REPUBLIKA.CO.ID, JAKARTA -- Wakil Ketua Umum MUI KH Anwar Abbas mengatakan, sebelum ada Badan Penyelenggara Jaminan Prodak Halal (BPJPH), sertifikasi halal dan logo diatur MUI. Kini, setelah keluar UU Nomor 33 Tahun 2014 tentang Jaminan Produk Halal maka pengaturan tersebut telah berpindah dari MUI kepada BPJPH.
"Tetapi, meskipun demikian, fatwa menyangkut masalah kehalalan produk menurut UU yang ada memang masih menjadi tanggung jawab MUI," kata KH Anwar Abbas kepada Republika, Ahad (13/3/2022).
Jadi, kata dia, berdasarkan fatwa dari MUI tersebutlah BPJPH mengeluarkan sertifikat halal terhadap produk-produk tersebut. Dan untuk memberikan kejelasan kepada masyarakat luas bahwa sebuah produk tersebut telah halal maka diperlukan dan dipasangkanlah logo di produk tersebut.
"Dan untuk membuat logo yang akan dipasangkan tersebut, kalau dahulu itu menjadi hak dan wewenang MUI, tapi setelah keluarnya UU JPH maka tentu hal demikian menjadi hak dan wewenang dari kemenag atau BPJPH," katanya.
KH Anwar Abbas menyampaikan kekecewaannya dengan logo Halal baru buatan Kementerian Agama (Kemenag) melalui Badan Penyelenggara Jaminan Produk halal (BPJPH). Penyesalan itu disampaikan, karena logo tersebut tidak mencerminkan kebersamaan antara Kementerian Agama BPJPH dan MUI.
"Sayang dalam logo yang baru kata MUI sudah hilang sama sekali," katanya.
Padahal, kata dia, dalam pembicaraan di tahap awal diketahui ada tiga unsur yang ingin diperlihatkan dalam logo tersebut, yaitu tulisan BPJPH, MUI, dan Halal. Tulisan MUI dan Halal didesain dalam bahasa Arab.
"Tetapi setelah logo tersebut jadi, kata BPJPH dan MUI hilang dan yang tinggal hanya kata halal yang ditulis dalam bahasa Arab yang dibuat dalam bentuk kaligrafi," katanya.
Menurutnya, logo halal yang baru ini banyak orang tidak mengetahui itu adalah tulisan halal dalam bahasa Arab.
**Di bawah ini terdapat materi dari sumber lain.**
Lemma load_all_eq now g :
  load_all unicode_decimal py_str pixtral fs now g
  = load_stages unicode_decimal py_str pixtral fs now (after_reset g).
Proof. reflexivity. Qed.

(** [load_image] catches whatever is raised. *)
Lemma load_image_returns image_path now g :
  exists g' b, load_image pixtral fs image_path now g = (g', Ok b).
Proof.
  unfold load_image.
  destruct (negb (path_exists fs image_path)); [now exists g, false|].
  destruct (pixtral image_path) as [[|d ds]|];
    try (now exists g, false).
  eexists _, true. reflexivity.
Qed.

Lemma load_stages_indexes now g :
  indexes (fst (load_stages unicode_decimal py_str pixtral fs now g))
  = indexes g.
Proof.
  pose (P := fun g' : db => indexes g' = indexes g).
  assert (Hlink : forall T src dst sets g0,
             P g0 -> P (stmt_link T src dst sets g0)).
  { unfold P. intros. now rewrite stmt_link_indexes. }
  assert (Hmerge : forall L k v sets g0,
             (fun _ : label => true) L = true ->
             P g0 -> P (stmt_merge (L, k, v) sets g0)).
  { unfold P. intros. now rewrite stmt_merge_indexes. }
  change (P (fst (load_stages unicode_decimal py_str pixtral fs now g))).
  assert (Hp : preserves P (load_stages unicode_decimal py_str pixtral fs now));
    [|now apply Hp].
  unfold load_stages. step_preserves.
  - now apply preserves_load_products with (ok := fun _ => true).
  - now apply preserves_load_events with (ok := fun _ => true).
  - now apply preserves_load_rd_projects with (ok := fun _ => true).
  - now apply preserves_load_image with (ok := fun _ => true).
Qed.

(** The time of the run enters the graph only through the value of
    [analyzed_at]. *)
Lemma load_stages_counts now now' g :
  snd (load_stages unicode_decimal py_str pixtral fs now g)
  = snd (load_stages unicode_decimal py_str pixtral fs now' g) /\
  (forall L,
     count_nodes L (fst (load_stages unicode_decimal py_str pixtral fs now g))
     = count_nodes L
         (fst (load_stages unicode_decimal py_str pixtral fs now' g))) /\
  (forall T,
     count_rels T (fst (load_stages unicode_decimal py_str pixtral fs now g))
     = count_rels T
         (fst (load_stages unicode_decimal py_str pixtral fs now' g))).
Proof.
  unfold load_stages, bind.
  destruct (load_products _ _ g) as [g1 [b1|e1]]; [|now repeat split].
  destruct (load_events _ _ _ _ g1) as [g2 [b2|e2]]; [|now repeat split].
  destruct (load_rd_projects _ _ g2) as [g3 [b3|e3]]; [|now repeat split].
  unfold load_image.
  destruct (negb (path_exists fs _)); [now repeat split|].
  destruct (pixtral _) as [[|d ds]|]; try (now repeat split).
  unfold bind, run, ret. cbn [fst snd].
  split; [reflexivity|split].
  - intros L. apply count_nodes_stmt_merge.
  - intros T. unfold count_rels. now rewrite !stmt_merge_rels.
Qed.

(** C2.  Running [load_all] a second time on the graph that a first run
    has left, with the same files, gives the same number of nodes of every
    label and the same number of relationships of every type, and the same
    outcome; the two runs may take place at different times.  At equal
    times the two graphs are the same. *)
Theorem load_all_twice_same_counts now1 now2 g0 :
  let g1 := fst (load_all unicode_decimal py_str pixtral fs now1 g0) in
  let g2 := fst (load_all unicode_decimal py_str pixtral fs now2 g1) in
  (forall L, count_nodes L g2 = count_nodes L g1) /\
  (forall T, count_rels T g2 = count_rels T g1) /\
  snd (load_all unicode_decimal py_str pixtral fs now2 g1)
  = snd (load_all unicode_decimal py_str pixtral fs now1 g0) /\
  fst (load_all unicode_decimal py_str pixtral fs now1 g1) = g1.
Proof.
  cbv zeta. rewrite !load_all_eq.
  assert (Hreset :
    after_reset
      (fst (load_stages unicode_decimal py_str pixtral fs now1
              (after_reset g0)))
    = after_reset g0).
  { apply after_reset_again. apply load_stages_indexes. }
  rewrite !Hreset.
  destruct (load_stages_counts now2 now1 (after_reset g0)) as (Hr & Hn & Ht).
  auto.
Qed.

(** C1, as amended.  A stage that reports its failure by returning [False]
    does not keep the next stages from running, and [load_all] returns the
    number of stages that succeeded: that is the case of a category whose
    file is absent or cannot be read as JSON, and of every failure of the
    image stage, which catches whatever is raised.  An exception raised
    while the records of the products, events or R&D file are mapped is
    not caught: it leaves [load_all] with the graph as it is then, and the
    later stages are not run. *)
Theorem load_all_stages now g :
  let s := after_reset g in
  (forall s1 b1 s2 b2 s3 b3,
     load_products fs (lit "data/greenpower_products.json") s = (s1, Ok b1) ->
     load_events unicode_decimal py_str fs
       (lit "data/greenpower_events.json") s1 = (s2, Ok b2) ->
     load_rd_projects fs (lit "data/greenpower_rd_innovations.json") s2
     = (s3, Ok b3) ->
     exists s4 b4,
       load_image pixtral fs (lit "data/exemple.jpg") now s3 = (s4, Ok b4) /\
       load_all unicode_decimal py_str pixtral fs now g
       = (s4, Ok (count_loaded b1 + count_loaded b2 + count_loaded b3
                  + count_loaded b4))) /\
  (forall file g0,
     (forall actual,
        found (_find_file fs file (lit "*product*.json")) = Some actual ->
        read_json fs actual = None) ->
     load_products fs file g0 = (g0, Ok false)) /\
  (forall file g0,
     (forall actual,
        found (_find_file fs file (lit "*event*.json")) = Some actual ->
        read_json fs actual = None) ->
     load_events unicode_decimal py_str fs file g0 = (g0, Ok false)) /\
  (forall file g0,
     (forall actual,
        found (_find_file fs file (lit "*rd*.json")) = Some actual ->
        read_json fs actual = None) ->
     load_rd_projects fs file g0 = (g0, Ok false)) /\
  (forall image_path now0 g0,
     exists g' b, load_image pixtral fs image_path now0 g0 = (g', Ok b)) /\
  (forall s1 e,
     load_products fs (lit "data/greenpower_products.json") s
     = (s1, Raise e) ->
     load_all unicode_decimal py_str pixtral fs now g = (s1, Raise e)) /\
  (forall s1 b1 s2 e,
     load_products fs (lit "data/greenpower_products.json") s = (s1, Ok b1) ->
     load_events unicode_decimal py_str fs
       (lit "data/greenpower_events.json") s1 = (s2, Raise e) ->
     load_all unicode_decimal py_str pixtral fs now g = (s2, Raise e)) /\
  (forall s1 b1 s2 b2 s3 e,
     load_products fs (lit "data/greenpower_products.json") s = (s1, Ok b1) ->
     load_events unicode_decimal py_str fs
       (lit "data/greenpower_events.json") s1 = (s2, Ok b2) ->
     load_rd_projects fs (lit "data/greenpower_rd_innovations.json") s2
     = (s3, Raise e) ->
     load_all unicode_decimal py_str pixtral fs now g = (s3, Raise e)).
Proof.
  cbv zeta. rewrite load_all_eq.
  split; [|split; [|split; [|split; [|split; [|split; [|split]]]]]].
  - intros s1 b1 s2 b2 s3 b3 H1 H2 H3.
    destruct (load_image_returns (lit "data/exemple.jpg") now s3)
      as (s4 & b4 & H4).
    exists s4, b4. split; [exact H4|].
    unfold load_stages.
    rewrite (@bind_ok _ _ _ _ _ _ _ H1), (@bind_ok _ _ _ _ _ _ _ H2),
      (@bind_ok _ _ _ _ _ _ _ H3), (@bind_ok _ _ _ _ _ _ _ H4).
    reflexivity.
  - intros file g0 H. unfold load_products.
    destruct (found _) as [actual|]; [|reflexivity].
    now rewrite (H actual eq_refl).
  - intros file g0 H. unfold load_events.
    destruct (found _) as [actual|]; [|reflexivity].
    now rewrite (H actual eq_refl).
  - intros file g0 H. unfold load_rd_projects.
    destruct (found _) as [actual|]; [|reflexivity].
    now rewrite (H actual eq_refl).
  - apply load_image_returns.
  - intros s1 e H1. unfold load_stages.
    now rewrite (@bind_raise _ _ _ _ _ _ _ H1).
  - intros s1 b1 s2 e H1 H2. unfold load_stages.
    now rewrite (@bind_ok _ _ _ _ _ _ _ H1), (@bind_raise _ _ _ _ _ _ _ H2).
  - intros s1 b1 s2 b2 s3 e H1 H2 H3. unfold load_stages.
    now rewrite (@bind_ok _ _ _ _ _ _ _ H1), (@bind_ok _ _ _ _ _ _ _ H2),
      (@bind_raise _ _ _ _ _ _ _ H3).
Qed.
(** The body scan collects the import declarations in order, reports
    nothing, and clears [fixable] as [staysFixable] says. *)
Lemma collectImport_effect (body : list Statement) :
  forall its nif rs ds fx lu srt,
    exists nif',
      reduceM collectImport body (mkImports its nif) (mkCtx rs (mkLocals ds fx lu srt)) =
      (mkCtx rs (mkLocals ds (fx && staysFixable (negb (List.length its =? 0)) nif body)
                          lu srt),
       Normal (mkImports (its ++ importsOf body) nif')).
Proof.
  induction body as [|st body IH]; intros its nif rs ds fx lu srt.
  - exists nif. simpl. rewrite app_nil_r, andb_true_r. reflexivity.
  - destruct st as [d|n]; cbn [reduceM importsOf staysFixable].
    + unfold bind at 1. unfold collectImport at 1. unfold set_fixable. unfold_visitor.
      cbn [items nonImportFound locals reports declarationsWithUnsortedSpecifiers
           lastUnsortedDeclaration isSorted fixable].
      destruct (negb (List.length its =? 0) && nif) eqn:Hgap;
        cbn [items nonImportFound locals reports declarationsWithUnsortedSpecifiers
             lastUnsortedDeclaration isSorted fixable].
      * destruct (IH (its ++ [d]) nif rs ds false lu srt) as [nif' ->].
        exists nif'. rewrite andb_false_r, <- app_assoc. reflexivity.
      * destruct (IH (its ++ [d]) nif rs ds fx lu srt) as [nif' ->].
        exists nif'. rewrite <- app_assoc.
        replace (negb (List.length (its ++ [d]) =? 0)) with true
          by (rewrite length_app; simpl; rewrite Nat.add_1_r; reflexivity).
        reflexivity.
    + unfold bind at 1. unfold collectImport at 1. unfold_visitor.
      cbn [items nonImportFound].
      destruct (negb (List.length its =? 0)) eqn:Hne; cbn [items nonImportFound].
      * destruct (IH its true rs ds fx lu srt) as [nif' ->].
        exists nif'. rewrite Hne. reflexivity.
      * destruct (IH its nif rs ds fx lu srt) as [nif' ->].
        exists nif'. rewrite Hne. reflexivity.
Qed.

Lemma staysFixable_after_gap (l after : list Statement) (d : ImportDeclaration) :
  staysFixable true true (l ++ ImportDecl d :: after) = false.
Proof.
  induction l as [|[d'|n] l IH]; simpl; auto.
Qed.

Lemma staysFixable_gap_ahead (l mid after : list Statement) (n : Node)
    (d : ImportDeclaration) :
  forall gap,
    staysFixable true gap (l ++ OtherStatement n :: mid ++ ImportDecl d :: after) = false.
Proof.
  induction l as [|[d'|n'] l IH]; intros gap; simpl.
  - apply staysFixable_after_gap.
  - destruct gap; [reflexivity | apply IH].
  - apply IH.
Qed.
Lemma digits2_pos_bound (n : positive) (k : positive) :
  Z.pos n < 2 ^ Z.pos k -> Z.pos (digits2_pos n) <= Z.pos k.
Proof.
  revert k. induction n as [n IH|n IH|]; intros k Hn; simpl.
  - destruct (Pos.eq_dec k 1) as [->|Hk]; [simpl in Hn; lia|].
    assert (Hk1 : Z.pos k = Z.succ (Z.pos (Pos.pred k)))
      by (rewrite <- Pos2Z.inj_succ, Pos.succ_pred; auto).
    rewrite Hk1, Z.pow_succ_r in Hn by lia.
    specialize (IH (Pos.pred k)). lia.
  - destruct (Pos.eq_dec k 1) as [->|Hk]; [simpl in Hn; lia|].
    assert (Hk1 : Z.pos k = Z.succ (Z.pos (Pos.pred k)))
      by (rewrite <- Pos2Z.inj_succ, Pos.succ_pred; auto).
    rewrite Hk1, Z.pow_succ_r in Hn by lia.
    specialize (IH (Pos.pred k)). lia.
  - lia.
Qed.

(** ** The comparison, unfolded *)

Lemma dist_of_euclidean (p q : PointT.t) : dist_of p q = euclidean_distance p q.
Proof. reflexivity. Qed.

(** The [int] arithmetic of [compare] computes the exact sum of squares. *)
Lemma color_dist_of_exact (p q : PointT.t) :
  color_dist_of p q = int_to_float (squared_color_distance p q) /\
  0 <= squared_color_distance p q <= 195075.
Proof.
  destruct (int_sum_sq_exact
              (chan (PointT.r p)) (chan (PointT.g p)) (chan (PointT.b p))
              (chan (PointT.r q)) (chan (PointT.g q)) (chan (PointT.b q)))
    as [Heq Hrange]; try apply chan_range.
  cbv zeta in Heq. unfold color_dist_of. rewrite Heq.
  unfold squared_color_distance, sum_sq in *. simpl.
  rewrite Z.add_0_r, Z.add_assoc. split; [reflexivity | lia].
Qed.

(** The colour distance [compare] computes is exactly the sum of squared
    channel differences: +0, or a [float] [m * 2^-k] of that value. *)
Lemma color_dist_of_value (p q : PointT.t) :
  (squared_color_distance p q = 0 /\ color_dist_of p q = S754_zero false) \/
  (exists (m : positive) (k : Z),
      color_dist_of p q = S754_finite false m (- k) /\
      0 <= k /\ Z.pos m = squared_color_distance p q * 2 ^ k).
Proof.
  destruct (color_dist_of_exact p q) as [-> Hrange].
  destruct (squared_color_distance p q) as [|n|n]; [left; split; reflexivity| |lia].
  right. apply int_to_float_exact.
  assert (Hn : Z.pos n < 2 ^ 18) by (change (2 ^ 18) with 262144; lia).
  pose proof (digits2_pos_bound n 18 Hn). lia.
Qed.

(** With the point sequence configured and both indices inside it, the
    call reads the normals only when the distance test passes. *)
Lemma compare_cloud (s : Comparator) (i j : Z) (cloud : PointCloud) (p1 p2 : PointT.t) :
  input_ s = Some cloud ->
  at_index cloud i = Some p1 -> at_index cloud j = Some p2 ->
  compare i j s =
  if distance_test s p1 p2 then
    match normals_ s with
    | Some ncloud =>
        match at_index ncloud i, at_index ncloud j with
        | Some n1, Some n2 =>
            Some (normal_test s n1 n2 && color_test s p1 p2, s)
        | _, _ => None
        end
    | None => None
    end
  else Some (false, s).
Proof.
  intros Hin H1 H2.
  unfold compare, bind, member, deref, index, ret.
  rewrite Hin, H1, H2.
  unfold distance_test, normal_test, color_test.
  change (euclidean_distance p1 p2) with (dist_of p1 p2).
  destruct (F64.ltb _ _); [|reflexivity].
  destruct (normals_ s) as [ncloud|]; [|reflexivity].
  destruct (at_index ncloud i) as [n1|]; [|reflexivity].
  destruct (at_index ncloud j) as [n2|]; [|reflexivity].
  destruct (color_dist_of_exact p1 p2) as [-> _].
  now destruct (F32.ltb (angular_threshold_ s) (dot n1 n2)).
Qed.

Lemma compare_in_bounds (s : Comparator) (i j : Z)
      (cloud : PointCloud) (ncloud : PointCloudN)
      (p1 p2 : PointT.t) (n1 n2 : PointNT.t) :
  input_ s = Some cloud -> normals_ s = Some ncloud ->
  at_index cloud i = Some p1 -> at_index cloud j = Some p2 ->
  at_index ncloud i = Some n1 -> at_index ncloud j = Some n2 ->
  compare i j s =
  Some (distance_test s p1 p2 && normal_test s n1 n2 && color_test s p1 p2, s).
Proof.
  intros Hin Hn H1 H2 H3 H4.
  rewrite (compare_cloud s i j cloud p1 p2 Hin H1 H2), Hn, H3, H4.
  now destruct (distance_test s p1 p2).
Qed.

(** What [in_bounds] gives. *)
Lemma in_bounds_inv (s : Comparator) (i j : Z) :
  in_bounds s i j = true ->
  exists cloud ncloud p1 p2 n1 n2,
    input_ s = Some cloud /\ normals_ s = Some ncloud /\
    at_index cloud i = Some p1 /\ at_index cloud j = Some p2 /\
    at_index ncloud i = Some n1 /\ at_index ncloud j = Some n2.
Proof.
  unfold in_bounds.
  destruct (input_ s) as [cloud|]; [|discriminate].
  destruct (normals_ s) as [ncloud|]; [|discriminate].
  destruct (at_index cloud i) as [p1|] eqn:H1; [|discriminate].
  destruct (at_index cloud j) as [p2|] eqn:H2; [|discriminate].
  destruct (at_index ncloud i) as [n1|] eqn:H3; [|discriminate].
  destruct (at_index ncloud j) as [n2|] eqn:H4; [|discriminate].
  intros _. exists cloud, ncloud, p1, p2, n1, n2. repeat split; assumption.
Qed.

(** Whatever a call returns, it returns the state it was given. *)
Lemma compare_frame (s s' : Comparator) (i j : Z) (b : bool) :
  compare i j s = Some (b, s') -> s' = s.
Proof.
  unfold compare, bind, member, deref, index, ret.
  destruct (input_ s) as [cloud|]; [|discriminate].
  destruct (at_index cloud i) as [p1|]; [|discriminate].
  destruct (at_index cloud j) as [p2|]; [|discriminate].
  destruct (F64.ltb _ _).
  - destruct (normals_ s) as [ncloud|]; [|discriminate].
    destruct (at_index ncloud i) as [n1|]; [|discriminate].
    destruct (at_index ncloud j) as [n2|]; [|discriminate].
    destruct (F32.ltb _ _); intros H; now inversion H.
  - intros H; now inversion H.
Qed.

(** ** C1: the three tests *)

(** C1. With the point and normal sequences configured and both indices in
    bounds, [compare] returns (leaving the object as it was) and the value
    is true iff all three hold: the Euclidean distance of the two points is
    less than the stored distance threshold, the dot product of the two
    normals exceeds the stored cosine, and the sum of squared colour
    channel differences is less than the stored colour threshold. *)
Theorem compare_true_iff_three_tests
        (s : Comparator) (i j : Z) (cloud : PointCloud) (ncloud : PointCloudN)
        (p1 p2 : PointT.t) (n1 n2 : PointNT.t) :
  input_ s = Some cloud -> normals_ s = Some ncloud ->
  at_index cloud i = Some p1 -> at_index cloud j = Some p2 ->
  at_index ncloud i = Some n1 -> at_index ncloud j = Some n2 ->
  exists b : bool,
    compare i j s = Some (b, s) /\
    (b = true <->
     F64.ltb (euclidean_distance p1 p2)
             (float_to_double (distance_threshold_ s)) = true /\
     F32.ltb (angular_threshold_ s) (dot n1 n2) = true /\
     F32.ltb (int_to_float (squared_color_distance p1 p2))
             (color_threshold_ s) = true).
Proof.
  intros Hin Hn H1 H2 H3 H4.
  eexists. split.
  - apply (compare_in_bounds s i j cloud ncloud p1 p2 n1 n2); assumption.
  - unfold distance_test, normal_test, color_test.
    rewrite !andb_true_iff. tauto.
Qed.

Lemma compare_true_iff_three_tests_witness :
  exists b : bool,
    compare 0 1 sample_comparator = Some (b, sample_comparator) /\
    (b = true <->
     F64.ltb (euclidean_distance cell_a cell_b)
             (float_to_double (distance_threshold_ sample_comparator)) = true /\
     F32.ltb (angular_threshold_ sample_comparator) (dot up up) = true /\
     F32.ltb (int_to_float (squared_color_distance cell_a cell_b))
             (color_threshold_ sample_comparator) = true).
Proof.
  apply (compare_true_iff_three_tests sample_comparator 0 1
           sample_cloud sample_normals cell_a cell_b up up); reflexivity.
Defined.

(** ** The scenario of the specification

    Cells at (0,0,0) and (0,0,0.01) with normals (0,0,1) and colours
    (100,100,100) and (105,100,100): a fresh object accepts the pair (its
    stored distance threshold is 0.02), and rejects it once the distance
    threshold has been configured to 0.02 (stored as its square). *)
Example scenario_fresh :
  result (compare 0 1 sample_comparator) = Some true.
Proof. reflexivity. Qed.

Example scenario_configured :
  result (compare 0 1 (setDistanceThreshold (float_lit 2 100) sample_comparator))
  = Some false.
Proof. reflexivity. Qed.

Example scenario_out_of_bounds :
  compare 0 3 sample_comparator = None /\ compare (-1) 0 sample_comparator = None.
Proof. split; reflexivity. Qed.

(** ** C2: the state after construction *)

(** C2 (as the code has it). Both constructors store their initialisers as
    they are written, without the transforms of the setters: the stored
    angular threshold is 0, the stored distance threshold is 0.02 rounded
    to [float], and the stored colour threshold is 50. *)
Theorem new_stores_untransformed_defaults (plane_coeff_d : option (list float)) :
  angular_threshold_ new = S754_zero false /\
  distance_threshold_ new = S754_finite false 10737418 (-29) /\
  distance_threshold_ new = float_lit 2 100 /\
  color_threshold_ new = int_to_float 50 /\
  angular_threshold_ (new_plane_coeff_d plane_coeff_d) = angular_threshold_ new /\
  distance_threshold_ (new_plane_coeff_d plane_coeff_d) = distance_threshold_ new /\
  color_threshold_ (new_plane_coeff_d plane_coeff_d) = color_threshold_ new /\
  getDistanceThreshold new = float_lit 2 100 /\
  getColorThreshold new = int_to_float 50.
Proof. repeat split; reflexivity. Qed.

(** C2 (as stated) fails: after construction the stored angular threshold
    is not 1, the stored distance threshold is not 0.0004 (neither the
    literal nor the square of 0.02), and the stored colour threshold is not
    2500. *)
Lemma new_does_not_store_transformed_defaults :
  F32.eqb (angular_threshold_ new) F32.one = false /\
  F32.eqb (distance_threshold_ new) (F32.mul (float_lit 2 100) (float_lit 2 100)) = false /\
  F32.eqb (distance_threshold_ new) (float_lit 4 10000) = false /\
  F32.eqb (color_threshold_ new) (int_to_float 2500) = false /\
  F32.eqb (color_threshold_ new) (F32.mul (int_to_float 50) (int_to_float 50)) = false.
Proof. repeat split; reflexivity. Qed.

(** ** C10: the constructor argument *)

(** C10. The constructor taking a plane-coefficient vector ignores it: the
    object it builds is the one the default constructor builds, with the
    plane-coefficient reference unset; a later [setPlaneCoeffD] installs
    one. *)
Theorem new_plane_coeff_d_ignores_argument
        (plane_coeff_d : option (list float)) (v : list float) (s : Comparator) :
  new_plane_coeff_d plane_coeff_d = new /\
  plane_coeff_d_ (new_plane_coeff_d plane_coeff_d) = None /\
  plane_coeff_d_ (setPlaneCoeffD plane_coeff_d s) = plane_coeff_d /\
  plane_coeff_d_ (setPlaneCoeffD_vector v s) = Some v.
Proof. repeat split; reflexivity. Qed.

(** ** C8: the call changes nothing *)

(** C8. [compare] never changes the object: a call at indices in bounds
    returns and leaves the state as it was, and after any call that
    returns, the three stored thresholds, the plane-coefficient reference,
    the point sequence and the normal sequence are what they were. *)
Theorem compare_leaves_state (s : Comparator) (i j : Z) :
  (in_bounds s i j = true -> exists b : bool, compare i j s = Some (b, s)) /\
  (forall (b : bool) (s' : Comparator),
      compare i j s = Some (b, s') ->
      angular_threshold_ s' = angular_threshold_ s /\
      distance_threshold_ s' = distance_threshold_ s /\
      color_threshold_ s' = color_threshold_ s /\
      plane_coeff_d_ s' = plane_coeff_d_ s /\
      input_ s' = input_ s /\
      normals_ s' = normals_ s).
Proof.
  split.
  - intros Hb.
    destruct (in_bounds_inv s i j Hb)
      as (cloud & ncloud & p1 & p2 & n1 & n2 & Hin & Hn & H1 & H2 & H3 & H4).
    eexists.
    apply (compare_in_bounds s i j cloud ncloud p1 p2 n1 n2); assumption.
  - intros b s' Hc. rewrite (compare_frame s s' i j b Hc).
    repeat split; reflexivity.
Qed.
(** X20.  [updateUser] cannot create a user: with no user stored it leaves
    the store as it is.  It never touches the token, the authenticated flag,
    [isLoading] or [error]; an empty update keeps the user; applying the same
    update twice is the same as applying it once. *)
Theorem updateUser_merges (w : World) (updates : UserPatch.t) :
  (exec (updateUser updates) w).2 = Returned tt
  /\ trace (exec (updateUser updates) w).1 = trace w
  /\ AuthState.token (authStore (stores (exec (updateUser updates) w).1))
     = AuthState.token (authStore (stores w))
  /\ AuthState.isAuthenticated (authStore (stores (exec (updateUser updates) w).1))
     = AuthState.isAuthenticated (authStore (stores w))
  /\ AuthState.user (authStore (stores (exec (updateUser updates) w).1))
     = (fun u => UserPatch.merge u updates) <$> AuthState.user (authStore (stores w))
  /\ (AuthState.user (authStore (stores w)) = None ->
        AuthState.user (authStore (stores (exec (updateUser updates) w).1)) = None)
  /\ AuthState.user (authStore (stores (exec (updateUser UserPatch.empty) w).1))
     = AuthState.user (authStore (stores w))
  /\ AuthState.user (authStore (stores
       (exec (updateUser updates) (exec (updateUser updates) w).1).1))
     = AuthState.user (authStore (stores (exec (updateUser updates) w).1)).
Proof.
  split; [reflexivity|]. split; [reflexivity|]. split; [reflexivity|].
  split; [reflexivity|]. cbn.
  destruct (AuthState.user (authStore (stores w))) as [u|]; simpl.
  - rewrite merge_empty, merge_twice. repeat split. discriminate.
  - repeat split.
Qed.
(** On a node without disks, a sync that returns without error has sent
    a delete request for every replica manager, and the replica
    managers that are left are being deleted and held by a finalizer. *)
Lemma syncInstanceManagers_replicas :
  no_disks node → outcome (syncInstanceManagers nc) s = Ok tt →
  let s' := exec (syncInstanceManagers nc) s in
  (∀ k im, st_ims s !! k = Some im →
     of_type (node_Name node) InstanceManagerTypeReplica im →
     sent (CallDeleteInstanceManager k) s s')
  ∧ (∀ k im, st_ims s' !! k = Some im →
       of_type (node_Name node) InstanceManagerTypeReplica im →
       is_Some (st_ims s !! k) ∧ marked_deleted im).
Proof.
  intros Hd. rewrite exec_syncInstanceManagers, outcome_syncInstanceManagers.
  destruct types_inv as (Hwf1 & _ & _ & _ & _).
  destruct (types_phase_inv nc node s Hd Hwf) as [_ Hnew].
  destruct (outcome types s) as [ts|e] eqn:Hts; [|done].
  destruct (needed_types ts Hts) as (Hnd & Hneed & Hnotin).
  destruct (types_all nc node s ts Hd Hwf Hts) as [_ Hall].
  intros Hok. simpl. split.
  - intros k im Hk Hty.
    destruct (Hall k im) as [Hsent _]; [by apply listing_lookup|].
    apply (sent_grow _ _ _ _ Hsent).
    by destruct (phases_frame nc node image ts _ Hwf1) as (_ & _ & Hgrow).
  - intros k im Hk Hty.
    assert (Hl : listing (node_Name node) InstanceManagerTypeReplica
                   (st_ims (exec (forM_ ts phase) (exec types s))) !! k = Some im)
      by (by apply listing_lookup).
    rewrite phases_listing in Hl; [|done|by apply Hnotin].
    apply listing_lookup in Hl as [Hk1 _].
    destruct (Hnew k im Hk1 Hty) as [im0 Hl0]. split.
    + apply listing_lookup in Hl0 as [Hk0 _]. by exists im0.
    + destruct (Hall k im0 Hl0) as [_ Hgoing]. by apply Hgoing.
Qed.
Ia menilai ini karena terlalu mengedepankan kepentingan artistik yang diwarnai keinginan mengangkat masalah budaya bangsa.
"Tetapi banyak orang mengatakan kepada saya setelah melihat logo tersebut yang tampak oleh mereka bukan kata halal dalam tulisan Arab, tapi adalah gambar gunungan yang ada dalam dunia pewayangan," katanya.
Jadi kata dia, logo ini tampaknya tidak bisa menampilkan apa yang dimaksud dengan kearifan nasional, tetapi malah kearifan lokal. Karena yang namanya budaya bangsa itu bukan hanya budaya jawa sehingga kehadiran dari logo tersebut menurutnya tidak arif.
"Saya menjadi terkesan tidak arif karena disitu tidak tercerminkan apa yang dimaksud dengan keindonesiaan yang kita junjung tinggi tersebut," katanya.